Quality of Bisulfite Converted DNA
Posted 04 February 2013 - 08:02 AM
I'm having some problems with my Bisulfite PCR. I cannot amplify the target fragment.
At first I thought it could the primers, but I went trough all of them to see if I had done something wrong. All the parameters look good!
I designed them using Meth primer software.
So, I'm thinking that it could be the quality of the converted-DNA. I converted it using the QIAGEN EpiTect kit.

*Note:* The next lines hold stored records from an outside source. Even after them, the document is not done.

(** What [onSubmit] does to the parent when the service returned, and
    when it threw. *)
Definition submitted (p : Shell) : Shell :=
  setIsSubmitting false
    (setTimeout (setPhotoData "" (reset (setSubmitSuccess true (setIsSubmitting true p))))).

Definition submit_failed (p : Shell) : Shell :=
  setIsSubmitting false (alert ERROR_ALERT (setIsSubmitting true p)).

Lemma onSubmit_run closure g env ch s :
  truthy (RF.photoData closure) = true →
  onSubmit closure g env (ch, s) =
  let run := addRegistrant env
               (registrantData (RF.values closure) g (RF.photoData closure)) s in
  ((map_shell (if run.2 is Returns _ then submitted else submit_failed) ch, run.1),
   Returns ()).
Proof.
  intros Hp. unfold onSubmit. rewrite Hp. cbn [negb].
  unfold set_shell, try_finally, try_catch, on_snd, mbind, eff_mbind, eff_bind, writes.
  cbn [fst snd].
  destruct (addRegistrant _ _ s) as [s' [r|e]]; cbn [fst snd];
    by rewrite !map_shell_compose.
Qed.

Lemma onSubmit_no_photo closure g env ch s :
  truthy (RF.photoData closure) = false →
  onSubmit closure g env (ch, s) = ((map_shell (alert NO_PHOTO_ALERT) ch, s), Returns ()).
Proof. intros Hp. unfold onSubmit. by rewrite Hp. Qed.

Lemma shell_mount_child p : shell (mount_child p) = p.
Proof. apply shell_mount_capture. Qed.

(** A render mounts and unmounts; it does not touch the parent. *)
Lemma shell_rerender ch : shell (rerender ch) = shell ch.
Proof.
  unfold rerender. repeat case_match; by rewrite ?shell_replace, ?shell_mount_child.
Qed.

Lemma issue_nil ok field message : issue ok field message = [] ↔ ok = true.
Proof. by destruct ok. Qed.

(** Values without an issue have a gender of the enumeration. *)
Lemma schema_gender today v :
  registrationSchema today v = [] → is_Some (gender_of_string (v_gender v)).
Proof.
  unfold RegistrationForm.registrationSchema. rewrite !app_nil, !issue_nil.
  intros (_ & _ & _ & _ & Hg%bool_decide_eq_true & _). done.
Qed.

Lemma handleSubmit_invalid closure today env ch s :
  registrationSchema today (RF.values closure) ≠ [] →
  handleSubmit closure today env (ch, s) =
  ((map_shell (set_errors (registrationSchema today (RF.values closure))) ch, s),
   Returns ()).
Proof.
  intros Hne. unfold RegistrationForm.handleSubmit.
  destruct (registrationSchema _ _); [done|]. done.
Qed.

Lemma handleSubmit_valid closure today env ch s g :
  registrationSchema today (RF.values closure) = [] →
  gender_of_string (v_gender (RF.values closure)) = Some g →
  handleSubmit closure today env (ch, s) =
  onSubmit closure g env (map_shell (set_errors []) ch, s).
Proof. intros Hv Hg. unfold RegistrationForm.handleSubmit. by rewrite Hv, Hg. Qed.

(** *** Submission *)

(** Values with an issue: the issues are shown; nothing is stored and no
    alert is raised. *)
Theorem submit_invalid today env ch s :
  registrationSchema today (RF.values (form (shell ch))) ≠ [] →
  let w' := form_dispatch (Submit today env) (ch, s) in
  w'.2 = s ∧
  shell w'.1 =
  set_errors (registrationSchema today (RF.values (form (shell ch)))) (shell ch).
Proof.
  intros Hne. unfold form_dispatch. cbn [form_handler fst snd].
  rewrite handleSubmit_invalid by done. cbn [fst snd].
  by rewrite shell_rerender, shell_map_shell.
Qed.

(** C37.  Valid values without a photo: the alert is raised and nothing is
    stored. *)
Theorem submit_needs_photo today env ch s :
  registrationSchema today (RF.values (form (shell ch))) = [] →
  truthy (RF.photoData (form (shell ch))) = false →
  let w' := form_dispatch (Submit today env) (ch, s) in
  w'.2 = s ∧ shell w'.1 = alert NO_PHOTO_ALERT (set_errors [] (shell ch)).
Proof.
  intros Hv Hp. destruct (schema_gender _ _ Hv) as [g Hg].
  unfold form_dispatch. cbn [form_handler fst snd].
  rewrite (handleSubmit_valid _ _ _ _ _ g), onSubmit_no_photo by done. cbn [fst snd].
  by rewrite shell_rerender, !shell_map_shell.
Qed.

(** C11.  Valid values with a photo, on a storage that holds [rs]: the record
    that [addRegistrant] builds from the values and the photo is stored
    after [rs] and the success message replaces the form, emptied; or
    the write is refused, the error alert is raised, the form keeps its
    values and its photo, and the storage holds [rs] still. *)
Theorem submit_stores today env ch s rs :
  registrationSchema today (RF.values (form (shell ch))) = [] →
  truthy (RF.photoData (form (shell ch))) = true →
  view s = Some rs →
  ∃ g, gender_of_string (v_gender (RF.values (form (shell ch)))) = Some g ∧
  let data := registrantData (RF.values (form (shell ch))) g
                (RF.photoData (form (shell ch))) in
  let w' := form_dispatch (Submit today env) (ch, s) in
  (w'.1 = replace (NoChild (submitted (set_errors [] (shell ch)))) ch ∧
   view w'.2 = Some (rs ++ [newRegistrant env data])) ∨
  (shell w'.1 = submit_failed (set_errors [] (shell ch)) ∧ view w'.2 = Some rs).
Proof.
  intros Hv Hp Hrs. destruct (schema_gender _ _ Hv) as [g Hg]. exists g.
  split; [done|]. unfold form_dispatch.
  cbn [form_handler fst snd].
  rewrite (handleSubmit_valid _ _ _ _ _ g), onSubmit_run by done.
  destruct (addRegistrant_refines s rs env
              (registrantData (RF.values (form (shell ch))) g
                 (RF.photoData (form (shell ch)))) Hrs) as [_ Hcases].
  destruct (addRegistrant _ _ s) as [s' o]. cbn [fst snd] in *.
  destruct Hcases as [(-> & Hv' & _)|(-> & Hv' & _)]; [left|right].
  - split; [|done]. unfold rerender. by rewrite !shell_map_shell, !replace_map_shell.
  - split; [|done]. by rewrite shell_rerender, !shell_map_shell.
Qed.

(** *** What the form stores *)

Definition has_photo (r : Registrant) : Prop := truthy_opt (Types.photoData r) = true.

(** A submission leaves the collection as it was or adds one record with
    a photo. *)
Lemma submit_view today env ch s rs :
  view s = Some rs →
  view (form_dispatch (Submit today env) (ch, s)).2 = Some rs ∨
  ∃ r, has_photo r ∧ view (form_dispatch (Submit today env) (ch, s)).2 = Some (rs ++ [r]).
Proof.
  intros Hrs. unfold form_dispatch. cbn [form_handler fst snd].
  destruct (decide (registrationSchema today (RF.values (form (shell ch))) = []))
    as [Hv|Hv]; [|by rewrite handleSubmit_invalid by done; left].
  destruct (schema_gender _ _ Hv) as [g Hg]. rewrite (handleSubmit_valid _ _ _ _ _ g) by done.
  destruct (truthy (RF.photoData (form (shell ch)))) eqn:Hp;
    [|by rewrite onSubmit_no_photo by done; left].
  rewrite onSubmit_run by done. cbn [fst snd].
  destruct (addRegistrant_refines s rs env
              (registrantData (RF.values (form (shell ch))) g
                 (RF.photoData (form (shell ch)))) Hrs) as [_ [(_ & ? & _)|(_ & ? & _)]];
    [right|by left].
  eexists. split; [|done]. done.
Qed.

(** C23.  Every record that a session of the form stores has a photo. *)
Theorem form_stores_photos w :
  reachable_form w → ∃ rs, view w.2 = Some rs ∧ Forall has_photo rs.
Proof.
  induction 1 as [s Hs|[ch s] e _ (rs & Hrs & Hall) _]; [by exists []|].
  destruct e as [v|t|ce|ue|k|today env| |k st]; try by exists rs.
  destruct (submit_view today env ch s rs Hrs) as [?|(r & Hr & ?)]; [by exists rs|].
  exists (rs ++ [r]). split; [done|]. apply Forall_app. by repeat constructor.
Qed.
(** *** The streams of a session *)

#[local] Abbreviation form_handler := (form_handler is_email date_value jpeg).

(** A submission acts on the parent only. *)
Lemma handleSubmit_child closure today env ch s :
  ∃ f, (handleSubmit closure today env (ch, s)).1.1 = map_shell f ch.
Proof.
  destruct (decide (registrationSchema today (RF.values closure) = [])) as [Hv|Hv];
    [|rewrite handleSubmit_invalid by done; by eexists].
  destruct (schema_gender _ _ Hv) as [g Hg]. rewrite (handleSubmit_valid _ _ _ _ _ g) by done.
  destruct (truthy (RF.photoData closure)) eqn:Hp;
    [rewrite onSubmit_run by done|rewrite onSubmit_no_photo by done];
    cbn [fst snd]; rewrite map_shell_compose; by eexists.
Qed.
(** C28.  The form of a record that is stored: the fields hold the record's
    values and the photo is the record's, the file strategy is chosen
    and its component is mounted, and the storage holds what it
    held. *)
Theorem mount_edit_found i s rs r :
  truthy i = true → view s = Some rs → Spec.getById i rs = Some r →
  let w := mount_edit (Some i) s in
  w.1 = mount_capture use_file (Some (default "" (photoData r))) (loaded_shell i r) ∧
  page (shell w.1) = PageForm ∧ view w.2 = Some rs.
Proof.
  intros Hi Hv Hr. destruct (mount_edit_run i s rs Hi Hv) as (s' & Hv' & ->).
  rewrite Hr, loaded_parent_found. unfold edit_rerender. cbn [shell fst snd].
  rewrite page_loaded_shell. split_and!; [done| |done]. apply page_loaded_shell.
Qed.

(** C38.  The route of an identifier that no record has: the page shows that
    the registrant was not found, offers the way back and nothing
    else, and the storage holds what it held. *)
Theorem mount_edit_not_found i s rs :
  truthy i = true → view s = Some rs → Spec.getById i rs = None →
  let w := mount_edit (Some i) s in
  page (shell w.1) = PageError NOT_FOUND ∧ view w.2 = Some rs ∧
  ∀ e, edit_offered w e ↔ e = EditClickBack.
Proof.
  intros Hi Hv Hr. destruct (mount_edit_run i s rs Hi Hv) as (s' & Hv' & ->).
  rewrite Hr.
  assert (page (loaded_parent None (first_shell (Some i))) = PageError NOT_FOUND) as Hp.
  { unfold page. cbn. by rewrite bool_decide_eq_true_2. }
  unfold edit_rerender. cbn [shell fst snd]. rewrite Hp. cbn [replace shell].
  split_and!; [done..|]. intros e. unfold EditRegistrant.edit_offered. cbn [fst shell].
  rewrite Hp.
  destruct e; cbn; split; try done; try lia; try (by intros []); eauto.
  by intros (? & ? & _).
Qed.

Lemma untouched_data env r :
  updatedRegistrant env r
    (registrantData (values_of r) (gender r) (default "" (photoData r))) = repathed env r.
Proof.
  unfold updatedRegistrant, repathed, js_or. destruct r as [? ? ? ? ? ? ? ? photo ?]. cbn.
  by destruct photo as [[|??]|].
Qed.

(** C25.  The form of a stored record, submitted as it was mounted: the
    record keeps its fields, and its photo path is a new one when it
    has a photo. *)
Theorem untouched_edit today env i s rs index r :
  truthy i = true → view s = Some rs → findIndex i rs = Some (index, r) →
  editSchema today (values_of r) = [] →
  view (edit_dispatch (EditSubmit today env) (mount_edit (Some i) s)).2 =
  Some (<[index:=repathed env r]> rs).
Proof.
  intros Hi Hv Hf Hok.
  assert (Spec.getById i rs = Some r) as Hr by (unfold Spec.getById; by rewrite Hf).
  destruct (mount_edit_run i s rs Hi Hv) as (s' & Hv' & ->).
  rewrite Hr, loaded_parent_found.
  rewrite (edit_submit_run _ _ _ _ _ _ _ i (gender r));
    rewrite ?shell_edit_rerender; cbn [shell loaded_shell edit param_id ER.values];
    [|done..|apply gender_of_to_string].
  cbn [snd ER.photoData].
  destruct (refines_unbounded _ _ _ _ _
              (updateRegistrant_refines s' rs env i
                 (registrantData (values_of r) (gender r) (default "" (photoData r))) Hv'))
    as (_ & -> & _).
  unfold Spec.update. rewrite Hf. cbn. by rewrite untouched_data.
Qed.
End edit_registrant_unbounded.

(** ** The edit form on sample data

    The storage holds the three sample records; the form is that of
    the first, Alice's, which has a photo. *)

Definition alice_id : string := "3f2b8c1e-0001".
Definition alice_stored : Registrant := newRegistrant Sample.env1 Sample.alice.

Definition edit_play (es : list edit_event) (w : Child EditShell * gmap string string)
    : Child EditShell * gmap string string :=
  foldl (λ w e, edit_dispatch sample_email sample_date sample_jpeg e w) w es.

(** The form of Alice's record, mounted. *)
Definition editing : Child EditShell * gmap string string :=
  mount_edit (Some alice_id) three_stored.

(** The same with another name typed. *)
Definition renamed : Child EditShell * gmap string string :=
  edit_play
    [EditInput (mkValues "Alice Jones" "alice@example.com" "5550100100" "1 Main Street"
                  "female" "1990-01-01")] editing.

Lemma mount_edit_found_witness :
  let w := mount_edit (Some alice_id) three_stored in
  w.1 = mount_capture use_file (Some (default "" (photoData alice_stored)))
          (loaded_shell alice_id alice_stored) ∧
  page (shell w.1) = PageForm ∧ view w.2 = Some Sample.three.
Proof.
  apply (mount_edit_found alice_id three_stored Sample.three alice_stored);
    by vm_compute.
Defined.

Lemma mount_edit_not_found_witness :
  let w := mount_edit (Some "3f2b8c1e-0009") three_stored in
  page (shell w.1) = PageError NOT_FOUND ∧ view w.2 = Some Sample.three ∧
  ∀ e, edit_offered w e ↔ e = EditClickBack.
Proof.
  apply (mount_edit_not_found "3f2b8c1e-0009" three_stored Sample.three); by vm_compute.
Defined.

Lemma mount_edit_throws_witness :
  mount_edit (Some alice_id) garbled
  = (NoChild (unmount_tree (first_shell (Some alice_id))), garbled) ∧
  page (shell (mount_edit (Some alice_id) garbled).1) = PageBlank ∧
  ¬ edit_offered (mount_edit (Some alice_id) garbled) EditClickBack.
Proof.
  apply (mount_edit_throws alice_id garbled garbled SyntaxError EditClickBack);
    by vm_compute.
Defined.

(** The same on an origin too full for the empty array: the write of
    [initializeStorage] is refused. *)
Example mount_edit_full_origin :
  page (shell (mount_edit (Some alice_id) (empty_storage (Some 5%N))).1) = PageBlank.
Proof. by vm_compute. Qed.

Lemma submit_updates_witness :
  ∃ g, gender_of_string (v_gender (ER.values (edit (shell renamed.1)))) = Some g ∧
  let updated := Spec.update Sample.env2 alice_id
                   (registrantData (ER.values (edit (shell renamed.1))) g
                      (ER.photoData (edit (shell renamed.1)))) Sample.three in
  let w' := edit_dispatch sample_email sample_date sample_jpeg
              (EditSubmit sample_today Sample.env2) (renamed.1, renamed.2) in
  (view w'.2 = Some (default Sample.three (snd <$> updated)) ∧
   page (shell w'.1) = if updated is Some _ then PageGone else PageError UPDATE_FAILED) ∨
  (view w'.2 = Some Sample.three ∧ page (shell w'.1) = PageError UPDATE_ERROR).
Proof.
  apply (submit_updates sample_email sample_date sample_jpeg sample_today Sample.env2
           renamed.1 renamed.2 Sample.three alice_id); by vm_compute.
Defined.

Lemma untouched_edit_witness :
  view (edit_dispatch sample_email sample_date sample_jpeg
          (EditSubmit sample_today Sample.env2) (mount_edit (Some alice_id) three_stored)).2 =
  Some (<[0%nat:=repathed Sample.env2 alice_stored]> Sample.three).
Proof.
  apply (untouched_edit sample_email sample_date sample_jpeg sample_today Sample.env2
           alice_id three_stored Sample.three 0 alice_stored); by vm_compute.
Defined.

Lemma reachable_edit_only_at_witness :
  param_id (shell (edit_play [EditSubmit sample_today Sample.env2] renamed).1)
  = Some alice_id ∧
  ∃ rs', view (edit_play [EditSubmit sample_today Sample.env2] renamed).2 = Some rs' ∧
         only_at alice_id Sample.three rs'.
Proof.
  apply (reachable_edit_only_at sample_email sample_date sample_jpeg alice_id three_stored
           Sample.three); [by vm_compute..|].
  do 2 (apply reachable_edit_dispatch; [|by vm_compute]).
  apply reachable_mount_edit.
Defined.

(** Alice's record after the name has been changed: the new name, the
    photo it had, and the photo path of the time of the edit. *)
Example scenario_rename :
  let w := edit_play [EditSubmit sample_today Sample.env2] renamed in
  page (shell w.1) = PageGone ∧
  (λ r, (fullName r, photoData r, photoPath r, createdAt r)) <$>
    (view w.2 ≫= Spec.getById alice_id) =
  Some ("Alice Jones", Some Sample.photo, photo_path (date_now Sample.env2),
        createdAt alice_stored) ∧
  photoPath alice_stored ≠ photo_path (date_now Sample.env2).
Proof. by vm_compute. Qed.

(** The photo of a record cannot be taken away: the form of the camera
    strategy shows the record's photo, the clear button empties the
    form's photo, and the record stored by the submission has the
    photo it had. *)
Example photo_cannot_be_removed :
  let shown := edit_play [EditClickUse use_camera] editing in
  let cleared := edit_play [EditCamera ClickClear] shown in
  edit_offered shown (EditCamera ClickClear) ∧
  ER.photoData (edit (shell cleared.1)) = "" ∧
  edit_offered cleared (EditSubmit sample_today Sample.env2) ∧
  let w := edit_play [EditSubmit sample_today Sample.env2] cleared in
  view w.2 = Some Sample.three.
Proof. vm_compute. split_and!; by eauto. Qed.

I have quantified it using Nanodrop and agaroses gel. It looks fine, but on Nanodrop you can see a peak at 230nm (higher than on 260nm).
Does anyone know how to be sure of the DNA quality?
Posted 04 February 2013 - 10:12 AM
Posted 05 February 2013 - 01:32 AM
Thank you for the reply!
I'm using the Pfu Turbo Cx hotstart polymerase. It's a proofreading polymerase and it also allows to read uracil throughout the DNA.
The final concentration of the reagents are:
250uM of dTNPS
0,5uM of both primers
1U of polymerase
60ng of Converted DNA
The PCR steps are: 95C for 3 minutes; 95C for 30 seconds, 60-45C for 30 seconds (I made a gradient), 72C for 1 minute (25x this cycle); 72C for 10 minutes.
I also saw that, when I've designed the primers, the Meth primer software gave the Tm of the primers around 58C, but when I received the primers from the company, the Tm was around 43-45C.
When I use any available Tm calculator online, it gives me the Tm around 58C.